So Long, Lifehacker

Last week, I wrote a thing about too many inputs. One of the concerns was RSS, an area where I sometimes feel I’m just swiping “read” to process to zero as quickly as possible.

The key to RSS is being mindful of your subscriptions and only allowing those that are truly valuable to occupy your feed reader. If you’re finding more irrelevance than value, it’s time to unsubscribe.

The Culprit

One of the feeds I struggle with most is Lifehacker.

I have a love-hate relationship with Lifehacker. The site contains both a lot of great information and a lot of useless information.

Lifehacker is a high volume feed. I’d estimate they post between fifty and a hundred times a day. This frequency makes for a difficult subscribing decision.

I want to be more productive, and I want all those tips and tricks, and I want to astound people with my wealth of brilliant geek knowledge.

But do I need to know that you can use mayonnaise to clean crayon off your walls?

Or that you can use a banana peel to relieve itching from poison ivy and mosquito bites?

Or how to use a jelly pocket for a better drip-free PB&J?

Maybe I’m just biased against food hacks, but I now see where Merlin is coming from. It’s gotten to the point where whenever I see new Lifehacker posts in Reeder, I know I can just swipe, swipe, swipe them as read and knock fifteen or twenty off my unread count.

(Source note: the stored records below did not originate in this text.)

(* ===== verification/HttpInvoker.v ===== *)
(** * HTTP responses of gRPC methods ([server/internal/http_server/invoker.go], [http_error.go]).

    The result of a call, or the messages of a stream, are written to an HTTP response: status,
    headers, body.  Metadata under [x-http-code] chooses the status. *)

From S2P Require Import Prelude GoInt GoStrings Value GrpcMetadata HttpHeader.
From Stdlib Require Import Ascii.

Open Scope string_scope.
Open Scope list_scope.

Module HttpInvoker.
Import HttpHeader.
Notation Header := (gmap string (list string)).

(** ** [http.ResponseWriter]

    The first [WriteHeader] of a final status sends it with a copy of the header, later changes
    of which are lost; writing a body sends a status of 200 when none was sent; some statuses
    have no body.  An informational status (1xx without 101, as in Go since 1.19) is sent ahead
    with the header of the moment ([informed]), and the final one is still to come; a handler
    that returns without one is answered for by the server, with 200. *)

Record ResponseWriter := mkWriter { live : Header; sent : option (Z * Header); body : string; informed : list (Z * Header) }.
Definition Header_Set (h : Header) (k v : string) : Header := <[CanonicalMIMEHeaderKey k := [v]]> h.
Definition Header_Del (h : Header) (k : string) : Header := delete (CanonicalMIMEHeaderKey k) h.
Definition set_live (w : ResponseWriter) (h : Header) : ResponseWriter := mkWriter h (sent w) (body w) (informed w).
Definition informational (code : Z) : bool := ((100 <=? code) && (code <=? 199) && negb (code =? 101))%Z.
Definition WriteHeader (w : ResponseWriter) (code : Z) : gores ResponseWriter :=
  match sent w with
  | Some _ => Ok w
  | None => if ((code <? 100) || (999 <? code))%Z then Panic "invalid WriteHeader code"
            else if informational code then Ok (mkWriter (live w) None (body w) (informed w ++ [(code, live w)]))
            else Ok (mkWriter (live w) (Some (code, live w)) (body w) (informed w))
  end.
Definition bodyAllowedForStatus (status : Z) : bool :=
  negb (((100 <=? status) && (status <=? 199)) || (status =? 204) || (status =? 304))%Z.
Definition Write (w : ResponseWriter) (data : string) : gores ResponseWriter :=
  w ← WriteHeader w 200;
  Ok (match sent w with
      | Some (code, _) => if bodyAllowedForStatus code then mkWriter (live w) (sent w) (body w +:+ data) (informed w) else w
      | None => w
      end).

(** ** Errors ([http_error.go]) *)

Inductive Code :=
| OK | Canceled | Unknown | InvalidArgument | DeadlineExceeded | NotFound | AlreadyExists | PermissionDenied | ResourceExhausted
| FailedPrecondition | Aborted | OutOfRange | Unimplemented | Internal | Unavailable | DataLoss | Unauthenticated | OtherCode (n : nat).
Definition httpStatusFromCode (code : Code) : Z :=
  match code with
  | OK => 200 | Canceled => 408 | Unknown => 500 | InvalidArgument => 400 | DeadlineExceeded => 504 | NotFound => 404
  | AlreadyExists => 409 | PermissionDenied => 403 | Unauthenticated => 401 | ResourceExhausted => 429 | FailedPrecondition => 412
  | Aborted => 409 | OutOfRange => 400 | Unimplemented => 501 | Internal => 500 | Unavailable => 503 | DataLoss => 500
  | OtherCode _ => 500
  end%Z.
(** An error with a status, whose details are messages in their wire form, or another one. *)
Inductive error := Status (c : Code) (msg : string) (details : list string) | Plain (msg : string).
Definition FromError (e : error) : Code * string * list string := match e with Status c m ds => (c, m, ds) | Plain m => (Unknown, m, []) end.

Section invoker.
Context {Resp : Type}.
(** [marshaler]: its content type and [Marshal] of a response, a status, a message of a stream
    ([streamChunk]) and the error of a stream; [None] is an error. *)
Context (ContentType : string) (Marshal : Resp -> option string) (MarshalStatus : Code -> string -> list string -> option string).
Context (MarshalChunk : Resp -> option string) (MarshalError : Code -> Z -> string -> list string -> option string).
(** The prefixes of grpc-gateway's [runtime]. *)
Context (MetadataHeaderPrefix MetadataTrailerPrefix : string).
(** [respHandler], and whether grpc-gateway's names are used. *)
Context (respHandler : Resp -> error + Resp) (compatible : bool).

Definition quoted (s : string) : string := String "034" (s +:+ String "034" "").
Definition fallback : string := "{" +:+ quoted "code" +:+ ": 13, " +:+ quoted "message" +:+ ": " +:+ quoted "failed to marshal error message" +:+ "}".
Definition httpErrorHandler (code : Z) (w : ResponseWriter) (e : error) : gores ResponseWriter :=
  let w := set_live w (Header_Del (Header_Set (live w) "Content-Type" "application/json") "Trailer") in
  if (code =? 0)%Z then
    let '(c, m, ds) := FromError e in
    match MarshalStatus c m ds with
    | None => w ← WriteHeader w 500; Write w fallback
    | Some resp => w ← WriteHeader w (httpStatusFromCode c); Write w resp
    end
  else WriteHeader w code.

(** Metadata in the order of the iteration; its keys are in lower case. *)
Notation MD := (list (string * list string)).
Definition XHttpCodeHeader : string := "x-http-code".
(** The status that the metadata asks for, taken out of it; [strconv.Atoi]. *)
Definition customCode (respHeader : MD) : option (Z * MD) :=
  match snd ∘ snd <$> list_find (fun kv => kv.1 = XHttpCodeHeader) respHeader with
  | Some (v :: _) => code ← Value.Value.ParseInt 64 v; Some (code, filter (fun kv => kv.1 <> XHttpCodeHeader) respHeader)
  | _ => None
  end.
Definition httpCode (respHeader : MD) : Z * MD := default (0%Z, respHeader) (customCode respHeader).

(** ** Unary calls: what the method returned, with the metadata of the response. *)
Definition unary_Invoke (result : error + Resp) (respHeader respTrailer respTrailer' : MD) (w : ResponseWriter) : gores ResponseWriter :=
  match result with
  | inl e => httpErrorHandler (httpCode respHeader).1 w e
  | inr resp =>
      match respHandler resp with
      | inl e => httpErrorHandler (httpCode respHeader).1 w e
      | inr resp =>
          let w := set_live w (Header_Set (live w) "Content-Type" ContentType) in
          match Marshal resp with
          | None => httpErrorHandler (httpCode respHeader).1 w (Status Internal "http unary invoker marshal grpc response failed" [])
          | Some httpResp =>
              let '(code, respHeader) := httpCode respHeader in
              w ← (if (code =? 0)%Z then Ok w else WriteHeader w code);
              let w := set_live w (writeResponseHeader MetadataHeaderPrefix (live w) respHeader compatible) in
              let w := set_live w (writeResponseTrailer MetadataTrailerPrefix (live w) respTrailer respTrailer') in
              Write w httpResp
          end
      end
  end.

I’ve struggled to come up with a solution, because a few times a day there actually is something worth reading on Lifehacker. I’ve followed the site via RSS for years, and I’ve been following it on Twitter since I first signed up for an account.

The Lifehacker Twitter tweets every single post, so following in both places is extraneous. It comes down to the lesser of two evils: do I continue to swipe, swipe, swipe in Reeder to maintain a clean Twitter feed, or do I continue to flick past endless Lifehacker tweets to make RSS significantly more manageable?

The Twitter feed allows me to be more selective in which articles I choose to read. If a headline catches my interest, I can bookmark it or send it to Instapaper. Otherwise, I just keep scrolling. Compare this to RSS, wherein every item must be processed one way or another.

Or…

The Solution

I think it’s time for Lifehacker to go the way of Facebook for me. The percentage of relevant posts has gotten much too small, and when it comes to tech news, I prefer to read dedicated sites or real people anyway.

I’ve unsubscribed from Lifehacker on RSS and Twitter. I did, however, add it to my News list on Twitter. I only check my lists every other day or so, which allows me to keep a relaxed eye on the site while freeing myself from its information firehose.

I think Lifehacker is best treated as a database. It contains a wealth of useful information, but most of it isn’t useful either A: to me, or B: right now. Rather, if I ever find myself thinking, “Jeez, I’ve got all this mayonnaise and my walls are covered in crayon”, I’ll go look up a solution on Lifehacker.

Reading Lifehacker on a daily basis is like reading an encyclopedia from cover to cover: nonsensical. It’s more practical and efficient to look up something specific when I need it, instead of wasting my time reading about things that don’t apply to me.